Doch die Deutsche Bahn hat einen Plan: „In den kommenden Wochen sorgen wir für noch mehr Abstand und Platz. Ab Mitte Dezember bieten wir darüber hinaus mit neuen Zügen zusätzlich tausende Sitzplätze und häufigere Fahrten auf vielen Hauptstrecken an“, teilte DB-Vorstandsmitglied Berthold Huber in der vergangenen Woche mit. Die neuen Regeln gelten seit Freitag (27. November).

So will die Deutsche Bahn die Beschlüsse von Bund und Ländern umsetzen

Doch was bedeuten sie? Ganz einfach: „In allen Zügen ist in den Großraumwagen ab sofort nur noch ein Sitzplatz pro Doppelsitz reservierbar. Alle anderen Sitzplätze bleiben für eine Reservierung gesperrt“, heißt es von der Deutschen Bahn.

Passagiere, die alleine reisen, bekommen automatisch einen Fensterplatz zugewiesen. Die Plätze am Gang werden geblockt. Eine Ausnahme bilden die Gruppenplätze mit Tisch: Dabei können nur noch die diagonal gegenüberliegenden Plätze reserviert werden. Die Bahn will dadurch vermeiden, dass sich Einzelreisende direkt gegenüber sitzen.

Paare und Familien bekommen zu Weihnachten spezielle Bereiche in den Zügen

In geschlossenen Abteilen können Fahrgäste ebenfalls nur noch zwei Plätze reservieren - einen am Fenster, einen am Gang. Für den Fall, dass mehrere Personen zusammen verreisen möchten, richtet die Bahn entsprechende Bereiche sowohl in der ersten als auch in der zweiten Klasse ein. „Diese tragen zusätzlich zum Infektionsschutz bei, da sich gemeinsam Reisende so nicht im Wagen verteilen“, erklärt die Bahn. Die Regelung gilt für Familien und Paare.

Verband ist trotz Corona gegen eine Reservierungspflicht im Bahnverkehr

Durch die neuen Corona-Regeln bietet die Deutsche Bahn nur noch für 60 Prozent aller Sitzplätze eine Reservierung an. Während der Pandemie wird eine Reservierung dringend empfohlen, verpflichtend ist sie aber nicht. Der Verband „Pro Bahn“ hatte sich erst am 25. November gegen eine solche Reservierungspflicht ausgesprochen. Grund seien die Pendler, die durch eine solche Pflicht enorme Nachteile hätten.

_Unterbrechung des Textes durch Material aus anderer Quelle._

(* ===== verification/HubRedis.v ===== *)
(** * The hub over Redis

    What the composition of the hub with the Redis broker does: a pod receives
    its own publications back, and a room's subscription lives as long as the
    stream that opened it. *)

From S2P Require Import Prelude GoString Pb Json Chan Broker Hub.
Import Hub.

Section hub_redis.
Context {S : Type} `{PS : RedisPubSub S} `{!RedisPubSubLaws S}.
Implicit Types (h : Hub.t (Redis.t S)) (b : Redis.t S).

(** A room's subscription, idle: its goroutine runs, its context is not done,
    and nothing waits in the service or in the channel. *)
Record idle_room (r : string) (s : nat) (h : Hub.t (Redis.t S)) : Prop := {
  idle_client : Redis.nil_client (broker h) = false;
  idle_sub : cancel <$> lookup_room r h = Some (Some s);
  idle_pump : ∃ ps ctx, Redis.pumps (broker h) !! s = Some (ps, ctx, true)
    ∧ ctx ∉ Redis.done_ctx (broker h) ∧ rps_queue (Redis.srv (broker h)) !! ps = Some (Redis.channel r, []);
  idle_chan : ct_tab (Redis.tab (broker h)) !! s = Some (mkChan [] 128 false)
}.

(** A message published to an idle subscription is received by its channel, once. *)
Lemma pump_delivers s ps ctx c d b :
  Redis.pumps b !! s = Some (ps, ctx, true) → ctx ∉ Redis.done_ctx b →
  rps_queue (Redis.srv b) !! ps = Some (c, [d]) → ct_tab (Redis.tab b) !! s = Some (mkChan [] 128 false) →
  ∃ b' b'', Redis.pump s b = Some (Done b') ∧ Recv s b' = Some (d, b'')
    ∧ Redis.pump s b'' = None ∧ Recv s b'' = None.
Proof.
  intros Hp Hctx Hq Hch. pose proof (rps_receive_ok ps (Redis.srv b)) as Hr. rewrite Hq in Hr.
  destruct Hr as (srv2 & Hrec & _ & Hq2). eexists _, _. split_and!.
  - unfold Redis.pump. rewrite Hp, Hq, Hch, Hrec.
    rewrite (bool_decide_false (ctx ∈ _)), (bool_decide_false (Some _ = None)) by done. simpl.
    unfold ct_try_send. rewrite Hch. simpl. reflexivity.
  - unfold Recv, Redis.redis_broker, Redis.recv, ct_recv. simpl. rewrite lookup_insert_eq. reflexivity.
  - pose proof (rps_receive_ok ps srv2) as Hr2. rewrite Hq2, lookup_insert_eq in Hr2.
    unfold Redis.pump. simpl. rewrite Hp, Hq2, !lookup_insert_eq, Hr2.
    by rewrite (bool_decide_false (ctx ∈ _)), (bool_decide_false (Some _ = None)).
  - unfold Recv, Redis.redis_broker, Redis.recv, ct_recv. simpl. by rewrite !lookup_insert_eq.
Qed.

(** A publication comes back on the pod's own subscription of the room. *)
Lemma publish_echo r s d h srv' :
  idle_room r s h → rps_publish (Redis.channel r) d (Redis.srv (broker h)) = (srv', None) →
  ∃ b b', Publish r d (broker h) = (b, None) ∧ Redis.pump s b = Some (Done b')
    ∧ Redis.nil_client b = false ∧ ∃ b'', Recv s b' = Some (d, b'').
Proof.
  intros [Hn _ (ps & ctx & Hp & Hctx & Hq) Hch] Hpub.
  pose proof (rps_publish_ok _ _ _ _ Hpub) as [_ Hq'].
  destruct (pump_delivers s ps ctx (Redis.channel r) d (broker h <| Redis.srv := srv' |>)) as (b' & b'' & Hpu & Hr & _);
    [done..| |done|].
  { simpl. rewrite Hq', lookup_fmap, Hq. simpl. by rewrite String.eqb_refl. }
  exists (broker h <| Redis.srv := srv' |>), b'. split; [|split_and!; [done..|by exists b'']].
  unfold Publish, Redis.redis_broker, Redis.publish. by rewrite Hn, Hpub.
Qed.

(** With Redis, a message that a client of this pod sends is queued twice
    for every client of its room on this pod: once by the broadcast itself and
    once more when the pod's own subscription receives the publication. *)
Theorem own_message_twice R h m s c cl srv' now :
  hub_inv R h → idle_room (ServerMessage_RoomId m) s h → message_wf m → canon_message m = m →
  ServerMessage_DeliveredAtUnixMs m ≠ 0%Z →
  rps_publish (Redis.channel (ServerMessage_RoomId m)) (Marshal m) (Redis.srv (broker h)) = (srv', None) →
  c ∈ R → ptrs h !! c = Some cl → RoomID cl = ServerMessage_RoomId m →
  ct_tab (sends h) !! Send cl = Some (mkChan [] 256 false) →
  ∃ h1 b2 h3 p1 p2,
    Broadcast_new m true h = Done h1
    ∧ Redis.pump s (broker h1) = Some (Done b2)
    ∧ forward now s (h1 <| broker := b2 |>) = Some (Done h3)
    ∧ ct_tab (sends h3) !! Send cl = Some (mkChan [p1; p2] 256 false)
    ∧ p1 ≠ p2 ∧ msgs h3 !! p1 = Some m ∧ msgs h3 !! p2 = Some m.
Proof.
  intros Hinv Hidle Hwf Hcan Hdel Hpub Hc Hcl Hroom Hsend.
  destruct (alloc_inv m R h Hinv) as [Hi _].
  destruct (Broadcast_spec (next h) true m R _ Hi)
    as (h1 & Hb & Hi1 & _ & Hp1 & Hms1 & _ & Hn1 & Hbr1 & Hs1); [simpl; by rewrite lookup_insert_eq|].
  destruct (publish_echo _ _ _ _ _ Hidle Hpub) as (b & b2 & Hpu & Hpump & Hnb & b3 & Hrecv).
  simpl in Hbr1. simpl in Hpu. rewrite Hpu in Hbr1. simpl in Hbr1.
  assert (Hi2 : hub_inv R (h1 <| broker := b2 |>)).
  { destruct (Redis.pump_ok s b (Done b2)) as (b' & [= <-] & Hok & Hl & _); [|done|done|].
    - pose proof (inv_broker _ _ Hi1) as Hok. by rewrite Hbr1 in Hok.
    - apply (hub_inv_ext R h1); try apply Hi1; try done. by rewrite Hbr1. }
  destruct (Recv_live _ _ _ _ (inv_broker _ _ Hi2) Hrecv) as [Hok3 Hl3].
  set (h2 := h1 <| broker := b2 |> <| broker := b3 |>).
  assert (Hi3 : hub_inv R h2) by (apply (hub_inv_ext R _ h2 Hi2); try apply Hi1; done).
  destruct (alloc_inv m R h2 Hi3) as [Hi4 _].
  destruct (Broadcast_spec (next h1) false m R _ Hi4)
    as (h3 & Hb3 & _ & _ & _ & Hms3 & _ & _ & _ & Hs3); [simpl; by rewrite lookup_insert_eq|].
  assert (Hcl1 : ptrs h1 !! c = Some cl) by (by rewrite Hp1).
  exists h1, b2, h3, (next h), (next h1).
  split_and!; [exact Hb|by rewrite Hbr1| | | | |].
  - rewrite (forward_message now s (h1 <| broker := b2 |>) (Marshal m) b3 m); [by f_equal|done| |done].
    by rewrite message_roundtrip, Hcan.
  - rewrite (Hs3 c cl Hc Hcl1). change (sends (alloc m h2).1) with (sends h1).
    rewrite (Hs1 c cl Hc Hcl). change (sends (alloc m h).1) with (sends h).
    by rewrite Hsend, Hroom, String.eqb_refl.
  - rewrite Hn1. simpl. lia.
  - rewrite Hms3. simpl. rewrite lookup_insert_ne by (rewrite Hn1; simpl; lia).
    rewrite Hms1. simpl. by rewrite lookup_insert_eq.
  - rewrite Hms3. simpl. by rewrite lookup_insert_eq.
Qed.

Lemma redis_subscribe_pump ctx r b b' s :
  Redis.nil_client b = false → Subscribe ctx r b = (b', s) →
  (∃ ps, Redis.pumps b' !! s = Some (ps, ctx, true)) ∧ ct_tab (Redis.tab b') !! s = Some (make_chan 128).
Proof.
  unfold Subscribe, Redis.redis_broker, Redis.subscribe, ct_make. intros ->.
  destruct (rps_subscribe _ _) as [srv' ps]. intros [= <- <-]. simpl.
  rewrite !lookup_insert_eq. by split; [eexists|].
Qed.

(** Once its context is done, a goroutine with nothing queued ends at its next
    turn, and its channel yields nothing from then on. *)
Lemma pump_ctx_done s ps ctx b :
  Redis.pumps b !! s = Some (ps, ctx, true) → ct_tab (Redis.tab b) !! s = Some (make_chan 128) →
  ctx ∈ Redis.done_ctx b →
  ∃ b1, Redis.pump s b = Some (Done b1) ∧
    ∀ srv', let b' := b1 <| Redis.srv := srv' |> in Redis.pump s b' = None ∧ Recv s b' = None.
Proof.
  intros Hp Ht Hd. eexists. split.
  - unfold Redis.pump, ct_close. rewrite Hp, Ht, (bool_decide_true (ctx ∈ _)) by done. reflexivity.
  - intros srv'. unfold Redis.pump, Recv, Redis.redis_broker, Redis.recv, ct_recv. simpl.
    by rewrite !lookup_insert_eq.
Qed.

(** C39: A room's subscription carries the context of the stream that opened the
    room. When that stream ends while another one stays, the room stays, and a
    later stream does not subscribe again; but the goroutine that receives for
    the room stops at its next turn, and after that no publication of another
    pod is ever received for the clients that remain. *)
Theorem first_context_starves_room R h r ctx1 u1 h1 c1 ctx2 u2 h2 c2 h3 :
  hub_inv R h → Redis.nil_client (broker h) = false → lookup_room r h = None →
  connect ctx1 u1 r h = (h1, c1) → connect ctx2 u2 r h1 = (h2, c2) →
  Unregister c1 (h2 <| broker := Redis.ctx_cancel ctx1 (broker h2) |>) = Done h3 →
  members r h3 = {[c2]} ∧
  ∃ s b, cancel <$> lookup_room r h3 = Some (Some s) ∧ Redis.pump s (broker h3) = Some (Done b) ∧
    ∀ srv', let b' := b <| Redis.srv := srv' |> in
      Redis.pump s b' = None ∧ Recv s b' = None.
Proof.
  intros Hinv Hn Hr H1 H2 H3.
  destruct (connect_spec _ _ _ _ _ _ _ Hinv H1) as (Hi1 & Hc1 & Hm1 & _).
  destruct (connect_spec _ _ _ _ _ _ _ Hi1 H2) as (Hi2 & Hc2 & Hm2 & ch2 & Hp2 & Hpn2 & _).
  pose proof (connect_room _ _ _ _ _ _ _ Hinv H1) as Hroom1. rewrite Hr in Hroom1.
  destruct Hroom1 as (s & Hsub & Hlk1). apply (redis_subscribe_pump _ _ _ _ _ Hn) in Hsub as [[ps Hpump] Htab].
  pose proof (connect_room _ _ _ _ _ _ _ Hi1 H2) as Hroom2. rewrite Hlk1 in Hroom2.
  destruct Hroom2 as [Hb2 Hlk2]. set (h2' := h2 <| broker := _ |>) in H3.
  assert (Hi2' : hub_inv ({[c2]} ∪ ({[c1]} ∪ R)) h2').
  { apply (hub_inv_ext _ h2); try apply Hi2; try done. destruct (inv_broker _ _ Hi2). by constructor. }
  assert (Hmr : members r h2 = {[c1; c2]}).
  { rewrite Hm2, Hm1, !decide_True by done. unfold members. rewrite Hr. set_solver. }
  assert (Hc1in : RoomID <$> ptrs h2' !! c1 = Some r).
  { apply (inv_members _ _ Hi2' c1 r). change (members r h2') with (members r h2). rewrite Hmr. set_solver. }
  destruct (ptrs h2' !! c1) as [cl1|] eqn:Hcl1; [|done]. injection Hc1in as Hcr.
  destruct (Unregister_spec c1 cl1 _ _ Hi2') as (h3' & r0 & Hu & _ & _ & _ & _ & Hm3 & Hl0 & Hif);
    [set_solver|done|].
  rewrite Hu in H3. injection H3 as ->. rewrite Hcr in *.
  assert (Hne : c1 ≠ c2) by (intros ->; set_solver).
  change (members r h2') with (members r h2) in Hif. rewrite Hmr in Hif.
  rewrite decide_False in Hif by set_solver. destruct Hif as [Hb3 Hlk3]. split.
  - rewrite Hm3. change (members r h2') with (members r h2). rewrite Hmr. set_solver.
  - change (lookup_room r h2') with (lookup_room r h2) in Hl0. rewrite Hlk2 in Hl0. injection Hl0 as <-.
    destruct (pump_ctx_done s ps ctx1 (broker h3)) as (b & Hpu & Hrest).
    + rewrite Hb3. simpl. by rewrite Hb2.
    + rewrite Hb3. simpl. by rewrite Hb2.
    + rewrite Hb3. simpl. set_solver.
    + exists s, b. by rewrite Hlk3.
Qed.

End hub_redis.

(** ** Two streams of one pod over a Redis in memory *)

Module RedisHub.
Definition redis : Redis.t MemRedis.t := Redis.mk false MemRedis.empty ct_empty ∅ ∅.
Definition empty : Hub.t (Redis.t MemRedis.t) := NewHub redis.
Definition alice := connect 1 "alice" "dm:alice:bob" empty.
Definition bob := connect 2 "bob" "dm:alice:bob" alice.1.
Definition hello : ServerMessage :=
  ServerMessage_zero <| ServerMessage_RoomId := "dm:alice:bob" |>
    <| ServerMessage_Text := "hi" |> <| ServerMessage_DeliveredAtUnixMs := 7%Z |>.
(** Alice's stream has ended: its context is done, then it unregisters. *)
Definition left : Hub.t (Redis.t MemRedis.t) :=
  match Unregister 0 (bob.1 <| broker := Redis.ctx_cancel 1 (broker bob.1) |>) with
  | Done h => h
  | Panic _ => empty
  end.

Lemma empty_inv : hub_inv ∅ empty.
Proof. apply NewHub_inv. constructor; simpl; [by intros ? []|done|done|done]. Qed.

Lemma redis_alice_inv : hub_inv ({[alice.2]} ∪ ∅) alice.1.
Proof.
  exact (proj1 (connect_spec 1 "alice" "dm:alice:bob" ∅ empty alice.1 alice.2
    empty_inv (surjective_pairing alice))).
Qed.

Lemma alice_idle : idle_room "dm:alice:bob" 0 alice.1.
Proof.
  constructor; [vm_compute; reflexivity..| |vm_compute; reflexivity].
  exists 0, 1. split_and!; [vm_compute; reflexivity|decide_now|vm_compute; reflexivity].
Qed.
End RedisHub.

Lemma own_message_twice_witness :
  ∃ h1 b2 h3 p1 p2,
    Broadcast_new RedisHub.hello true RedisHub.alice.1 = Done h1
    ∧ Redis.pump 0 (broker h1) = Some (Done b2)
    ∧ forward 9 0 (h1 <| broker := b2 |>) = Some (Done h3)
    ∧ ct_tab (sends h3) !! 0 = Some (mkChan [p1; p2] 256 false).
Proof.
  destruct (own_message_twice _ RedisHub.alice.1 RedisHub.hello 0 0 (mkClient "alice" "dm:alice:bob" 0)
    (rps_publish (Redis.channel "dm:alice:bob") (Marshal RedisHub.hello) (Redis.srv (broker RedisHub.alice.1))).1
    9 RedisHub.redis_alice_inv RedisHub.alice_idle) as (h1 & b2 & h3 & p1 & p2 & H1 & H2 & H3 & H4 & _).
  - constructor; vm_compute; split; congruence.
  - vm_compute. reflexivity.
  - discriminate.
  - reflexivity.
  - decide_now.
  - vm_compute. reflexivity.
  - reflexivity.
  - vm_compute. reflexivity.
  - exists h1, b2, h3, p1, p2. split; [exact H1|]. split; [exact H2|]. split; [exact H3|exact H4].
Defined.

Lemma first_context_starves_room_witness :
  members "dm:alice:bob" RedisHub.left = {[RedisHub.bob.2]} ∧
  ∃ s b, Redis.pump s (broker RedisHub.left) = Some (Done b).
Proof.
  destruct (first_context_starves_room ∅ RedisHub.empty "dm:alice:bob" 1 "alice" RedisHub.alice.1
    RedisHub.alice.2 2 "bob" RedisHub.bob.1 RedisHub.bob.2 RedisHub.left RedisHub.empty_inv)
    as (Hm & s & b & _ & Hp & _).
  - reflexivity.
  - vm_compute. reflexivity.
  - exact (surjective_pairing RedisHub.alice).
  - exact (surjective_pairing RedisHub.bob).
  - vm_compute. reflexivity.
  - split; [exact Hm|]. exists s, b. exact Hp.
Defined.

„Tagespendler wollen sich auf den üblichen Pendlerstrecken auch flexibel sein, und kurzfristig entscheiden, welchen Zug sie nehmen. Eine Reservierungspflicht würde zu einem Ausweichen auf Regionalzüge führen, womit sie kontraproduktiv wird, da in diesen das Abstandhalten dann völlig unmöglich würde“, heißt es vonseiten des Verbandes.

Der Verband „Pro Bahn“ fürchtet, dass Pendler mit einer Reservierungspflicht auf die Regionalbahn ausweichen könnten.

Deutsche Bahn: Fahrplanwechsel und steigende Preise kurz vor Weihnachten

Unabhängig von den beschlossenen Corona-Maßnahmen für den Fernverkehr steht bei der Deutschen Bahn am 13. Dezember ein Fahrplanwechsel an. Mit dem sogenannten Winterfahrplan 2020/21 will das Unternehmen ohnehin deutlich mehr Bahnen als zuvor auf die Schienen bringen. Mit mehr Verbindungen, dichteren Zugfolgen und mehr Sitzplätzen.

Insbesondere die beliebten Strecken Hamburg–Berlin, NRW–Berlin und München–Zürich – würden von dem Fahrplanwechsel profitieren. Zwischen Hamburg und Berlin fahren die Züge erstmals im Halbstundentakt.

Und was ist mit den Preisen? Müssen Kunden mit einem Anstieg rechnen? Leider ja - mit dem Fahrplanwechsel in zwei Wochen passt die Deutsche Bahn ihre Fahrpreise an und erhöht sie um durchschnittlich einen Prozent.